Sunday, September 15, 2019

The Lost Sheep: Funny Jesus, Reckless God

First, the initial two minutes of this is just me telling people who the saints are in the new murals, and I recorded it here so I could just point people here later too. (2:08 starts the homily proper.) Next, we turn to Luke 15 and discuss how Jesus is actually quite funny in the parable of the lost sheep. Finally, having lured his audience (friend and foe alike) into his joke, he then springs on them all the reverse of it and paints a picture of a crazy, head-over-heels in love, too-generous, ridiculously merciful, God—whom they should have recognized from the own broken history, and of whom Jesus is the son.


The Lost Sheep: Funny Jesus, Reckless God

24th Sunday, Year C


I was warned that no one's going to listen to the homilies for a couple of weeks because they're gonna be staring up and checking out the ceiling and stuff like that. That's okay I'm used to you doing that anyway. Just kidding! Just kidding! 


I'm not going to say a lot about it right now just because I want to talk more about it entirely on the feast day of St. Wenceslaus on our Fall Festival day, in two more weeks. I'll have all the homilies on that day, but I just want to point out because people, I know, are going to ask this first: they're gonna ask "Who's who?". 

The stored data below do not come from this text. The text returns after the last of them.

(** C39. Because the counter is not protected by one lock, a rate change can be
    lost against a running pass: starting with a counter at or above the new
    rate, some interleaving of the two ends with the counter past the new rate,
    and then no pass injects until the counter has run through the positive
    integers (or the queue empties).  Run one after the other, the two never do
    that. *)
Theorem rate_change_race (st : injector) (v : Z) (r : regs) :
  inj_ok st → 2 ≤ v ≤ idle_cycles_offset st → idle_cycles_offset st + 1 < global_rate st →
  (∃ zs st' r' b, interleave pass_accesses (write_accesses v) zs ∧
     run_accesses (st, r, false) zs = (st', r', b) ∧
     global_rate st' = v ∧ v < idle_cycles_offset st' ∧
     ∀ head dir fg fp n, idle_cycles_offset st' + Z.of_nat n < 0x80000000 →
       (passes n (inject_global head dir fg fp true) st').1 = 0) ∧
  (∀ zs, zs = pass_accesses ++ write_accesses v ∨ zs = write_accesses v ++ pass_accesses →
     inj_ok (run_accesses (st, r, false) zs).1.1).
Proof.
  intros Hok Hv Ho. pose proof Hok as [_ _ Hr Hoff Hi]. split.
  - exists [LoadRate; LoadOffset; WriteRate v; WriteOffset; StoreOffset; Decide].
    exists (st <| global_rate := v |> <| idle_cycles_offset := idle_cycles_offset st + 1 |>),
      (mk_regs (global_rate st) (idle_cycles_offset st)), false.
    split; [repeat constructor|].
    split; [|split_and!; [| |intros; apply past_rate_starves; [done| |done]]].
    + unfold run_accesses, update. simpl. rewrite (s32_id (idle_cycles_offset st + 1)) by lia.
      rewrite (proj2 (Z.eqb_neq _ _)) by lia. done.
    + done.
    + simpl. lia.
    + simpl. lia.
  - assert (∀ st1, inj_ok st1 → inj_ok (st1 <| global_rate := v |> <| idle_cycles_offset := 0 |>)) as Hw.
    { intros st1 [[Hd Hl Hh] He Hr1 Ho1 Hi1].
      apply (inj_ok_intro _ (entries st1)); simpl; [by split|done|lia|lia|done]. }
    assert (∀ st1 r1 b1, inj_ok st1 → inj_ok (run_accesses (st1, r1, b1) pass_accesses).1.1) as Hp.
    { intros st1 r1 b1 Hok1. pose proof (pass_accesses_spec 1 true true true st1 r1 b1 (ok_init _ Hok1)) as E.
      pose proof (inject_global_ok 1 true true true true st1 Hok1) as Hg.
      destruct (run_accesses (st1, r1, b1) pass_accesses) as [[st2 r2] b2]. by rewrite E in Hg. }
    intros zs [-> | ->]; unfold run_accesses; rewrite fold_left_app; fold (run_accesses (st, r, false) pass_accesses).
    + specialize (Hp st r false Hok). destruct (run_accesses (st, r, false) pass_accesses) as [[st2 r2] b2].
      apply (Hw st2 Hp).
    + apply (Hp _ r false), (Hw st Hok).
Qed.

The guy in green? Not St. Patrick. No matter what Pat Burke tells you. That's not St. Patrick, all right? It's that St. Methodius—over here as well. Next to him is his brother, Cyril—over here as well. All right. They're the ones who brought the faith to all the Slavic peoples: Poles, Czechs, Slovaks, Serbs, Russians, Ukrainians etc. Right. St. Ludmila's family received the Faith from them and she became a Christian. She's on the far left with the palm. She is the grandmother to St. Wenceslaus, who is next to her. 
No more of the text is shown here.